Other Mother

This post is part of The Week of Understanding, which has already taught me a lot about putting myself in someone else's shoes.

When I was fourteen, I realized I didn't want to be a mother. I had a summer "mother's helper" kind of job in which I cared for two young children, and much as I loved them, I was very happy to turn them over to their mother at night. In college, I remember my friend Fran sprawled out studying with he, with her head on my stomach, exclaiming "I have never heard a more barren womb!" My career and lifestyle — lots of long and irregular hours, nightly events, a house filled with hazards, world travel — were in no way child-oriented. We had a lot of friends who were childless by choice, and many more whom, though I enjoyed being with their kids, I felt that same relief at the end of the night.

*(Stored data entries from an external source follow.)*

(** * PCF daily diff: a shallow embedding of [pcf_downloader.py]

    The development follows the pipeline of [PCFDownloader]: the table
    extractor ([parse_pcf_excel]), the delta engine ([compare_pcf_data]),
    the report writer ([save_comparison_result]) and the driver
    ([process], [main]).

    Python values are modelled as the interpreter has them:
    - [int] is unbounded, so it is [Z];
    - [float] is IEEE 754 binary64, taken from the standard library's
      [SpecFloat] with [prec = 53] and [emax = 1024];
    - [str] is a sequence of Unicode code points, so it is [list N];
    - a [dict] keyed by [str] is a [gmap], a [set] a [gset];
    - an exception is an error value of the [result] monad. *)

From Stdlib Require Import ZArith NArith List Bool Lia Sorted Permutation.
From Stdlib Require Import Ascii String SpecFloat.
From stdpp Require Import gmap list sorting.

Local Open Scope Z_scope.

(** ** Exceptions *)

Inductive exn : Set :=
  | ValueError
  | KeyError
  | IndexError
  | OverflowError
  | ZeroDivisionError
  | RuntimeException
  | IllegalCharacterError.

Inductive result (A : Type) : Type :=
  | OK (a : A)
  | Raise (e : exn).
Arguments OK {A} a.
Arguments Raise {A} e.

#[global] Instance result_ret : MRet result := fun A a => OK a.
#[global] Instance result_bind : MBind result := fun A B k r =>
  match r with
  | OK a => k a
  | Raise e => Raise e
  end.

(** [for x in xs: ys.append(f(x))], stopping at the first exception. *)
Fixpoint for_each {A B : Type} (f : A -> result B) (xs : list A)
  : result (list B) :=
  match xs with
  | [] => OK []
  | x :: xs' => y ← f x; ys ← for_each f xs'; OK (y :: ys)
  end.

(** ** Python floats *)

Module PyFloat.

Definition prec : Z := 53.
Definition emax : Z := 1024.

Definition float : Set := spec_float.

(** An integer as an exact (not normalised) binary number. *)
Definition exact_int (z : Z) : float :=
  match z with
  | Z0 => S754_zero false
  | Zpos p => S754_finite false p 0
  | Zneg p => S754_finite true p 0
  end.

Definition is_inf (x : float) : bool :=
  match x with S754_infinity _ => true | _ => false end.

Definition is_nan (x : float) : bool :=
  match x with S754_nan => true | _ => false end.

(** [a / b] on two ints: the correctly rounded quotient of the exact
    integers, [ZeroDivisionError] on a zero divisor and [OverflowError]
    when the rounded quotient does not fit a double. *)
Definition int_truediv (a b : Z) : result float :=
  if b =? 0 then Raise ZeroDivisionError
  else
    let q := SFdiv prec emax (exact_int a) (exact_int b) in
    if is_inf q then Raise OverflowError else OK q.

Definition mul (x y : float) : float := SFmul prec emax x y.
Definition sub (x y : float) : float := SFsub prec emax x y.
Definition eqb (x y : float) : bool := SFeqb x y.
Definition ltb (x y : float) : bool := SFltb x y.

(** [float(n)] for an int that fits. *)
Definition of_int (z : Z) : float := binary_normalize prec emax z 0 false.

Definition zero : float := S754_zero false.
Definition inf : float := S754_infinity false.
Definition hundred : float := Eval vm_compute in of_int 100.

(** Round half to even of [a / b], for [0 <= a] and [0 < b]. *)
Definition div_half_even (a b : Z) : Z :=
  let q := a / b in
  let r := a mod b in
  match 2 * r ?= b with
  | Lt => q
  | Gt => q + 1
  | Eq => if Z.even q then q else q + 1
  end.

(** [round(x, 2)]: the exact value of [x] is rounded half-even to a
    multiple of 1/100, and that decimal is read back as the nearest
    double (the dtoa / strtod round trip of [float.__round__]). *)
Definition round2 (x : float) : float :=
  match x with
  | S754_finite s m e =>
      let n :=
        match e with
        | Zneg k => div_half_even (Zpos m * 100) (2 ^ Zpos k)
        | _ => Zpos m * 100 * 2 ^ e
        end in
      match n with
      | Zpos p =>
          SFdiv prec emax (S754_finite s p 0) (exact_int 100)
      | _ => S754_zero s
      end
  | _ => x
  end.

And then, all in a breath, my life changed. I was no longer at the demanding job that had defined my life for the last decade, my marriage ended, and most of all, my mother was diagnosed with terminal cancer. Though at that time I did not actively decide I wanted to be a mother, I certainly mourned the exclusion of it from my life, because at that time that door seemed very firmly closed.

Two years later, another major change. I was married again, I had two stepsons who I loved dearly, and on Christmas Day, my mother passed away. With us both turning 40 later that year, we took a deep breath and thought "Why not?" And almost at that exact some moment of that exhalation of hope, our daughter was conceived.

So now I'm at that other side of motherhood. Some things are the same, and some are very different. I'm in another demanding job, which I love, but it has flexibility and it has to stop when my daughter needs me, and for both my clients and me, that's ok. We travel, perhaps not as spontaneously or exotically as before, but travelling with her seems to mean more, too. I'm already planning the Big Trips, and even the ones like Disneyworld. We go out less, but as I put it "We don't go out for as many fun things, but every day is immeasurably more fun." I have to say that the morning Princess Dance Party beats the vast majority of the Ironic Hipster Events I've been to in my lifetime. And so, for a choice that seemed to perhaps offer me less, I am given more and more each day.

Comments

Anonymous said…
Such a beautifully written example of one of many paradoxes in life. So much of parenthood seems to offer us less: time, money, freedom, choices, sleep! But somehow overall, we are given so much more than we give up. I never would have believed it either. I would have rather given birth to a puppy than a baby when I had my 1st. Now, I can't imagine life without my two Little Widgets. Thank you for this wonderful reminder.